[ASSIGNMENT] Among the lines below, tally those that contain "mapM" and respond with the total only.

- - - -

(** * Task and employee correlators of git-jira-bot

    A shallow embedding of [cluster_knowledge.py] and [cluster_employee.py],
    and the properties of the clusters they build.

    Conventions of the embedding.
    - A Python [str] is a [string]; every character is one code point below
      256 (the Latin-1 repertoire), which fixes the character classes of the
      regular expressions and of [str.lower].
    - A JSON object read with [d["k"]] is a record field; a field read with
      [d.get("k")] is an [option], [None] standing for an absent or null
      value.
    - A [dict] (and [defaultdict]) is an association list in insertion order.
    - An exception is a [Raise] in the [result] monad. *)

From Stdlib Require Import String Ascii List ZArith NArith Bool Lia Arith.
From Stdlib Require Import Permutation Sorting.Sorted.
Import ListNotations.
Open Scope string_scope.
Open Scope list_scope.

Set Implicit Arguments.

(* ================================================================== *)
(** ** Exceptions *)

Inductive exn : Type :=
| ValueError   (* datetime.fromisoformat on a malformed string *)
| TypeError.   (* ordering an offset-naive against an offset-aware datetime *)

Inductive result (A : Type) : Type :=
| Ok (a : A)
| Raise (e : exn).

Arguments Ok {A} a.
Arguments Raise {A} e.

Definition bind {A B : Type} (m : result A) (k : A -> result B) : result B :=
  match m with
  | Ok a => k a
  | Raise e => Raise e
  end.

Notation "x <- m ;; k" := (bind m (fun x => k))
  (at level 61, m at next level, right associativity).

(** A [for] loop whose body may raise, threading the loop state. *)
Fixpoint foldM {S A : Type} (body : A -> S -> result S) (l : list A) (s : S)
  : result S :=
  match l with
  | [] => Ok s
  | a :: r => s' <- body a s ;; foldM body r s'
  end.

(** A loop over a sequence whose body rewrites each element in place. *)
Fixpoint mapM {A B : Type} (body : A -> result B) (l : list A)
  : result (list B) :=
  match l with
  | [] => Ok []
  | a :: r => b <- body a ;; bs <- mapM body r ;; Ok (b :: bs)
  end.

(* ================================================================== *)
(** ** Strings and character classes *)

Definition code (c : ascii) : N := N_of_ascii c.

(** [\d] on text: the decimal digits. Below 256 these are [0]..[9]. *)
Definition is_digit (c : ascii) : bool :=
  (48 <=? code c)%N && (code c <=? 57)%N.

(** [[0-9a-f]] *)
Definition is_hex (c : ascii) : bool :=
  is_digit c || ((97 <=? code c)%N && (code c <=? 102)%N).

(** [\w] on text: alphanumeric code points and the underscore. Below 256
    the alphanumerics are the ASCII letters and digits, the ordinal
    indicators, the micro sign, the superscript digits, the vulgar
    fractions and the accented letters. *)
Definition is_word (c : ascii) : bool :=
  let n := code c in
  is_digit c
  || ((65 <=? n)%N && (n <=? 90)%N)
  || ((97 <=? n)%N && (n <=? 122)%N)
  || (n =? 95)%N
  || (n =? 170)%N || (n =? 178)%N || (n =? 179)%N || (n =? 181)%N
  || (n =? 185)%N || (n =? 186)%N
  || ((188 <=? n)%N && (n <=? 190)%N)
  || ((192 <=? n)%N && (n <=? 214)%N)
  || ((216 <=? n)%N && (n <=? 246)%N)
  || ((248 <=? n)%N && (n <=? 255)%N).

(** [str.lower], one character. *)
Definition lower_char (c : ascii) : ascii :=
  let n := code c in
  if ((65 <=? n)%N && (n <=? 90)%N)
     || ((192 <=? n)%N && (n <=? 214)%N)
     || ((216 <=? n)%N && (n <=? 222)%N)
  then ascii_of_N (n + 32) else c.

Fixpoint lower (s : string) : string :=
  match s with
  | EmptyString => EmptyString
  | String c r => String (lower_char c) (lower r)
  end.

- - - -

[EXERCISE RESULT] 2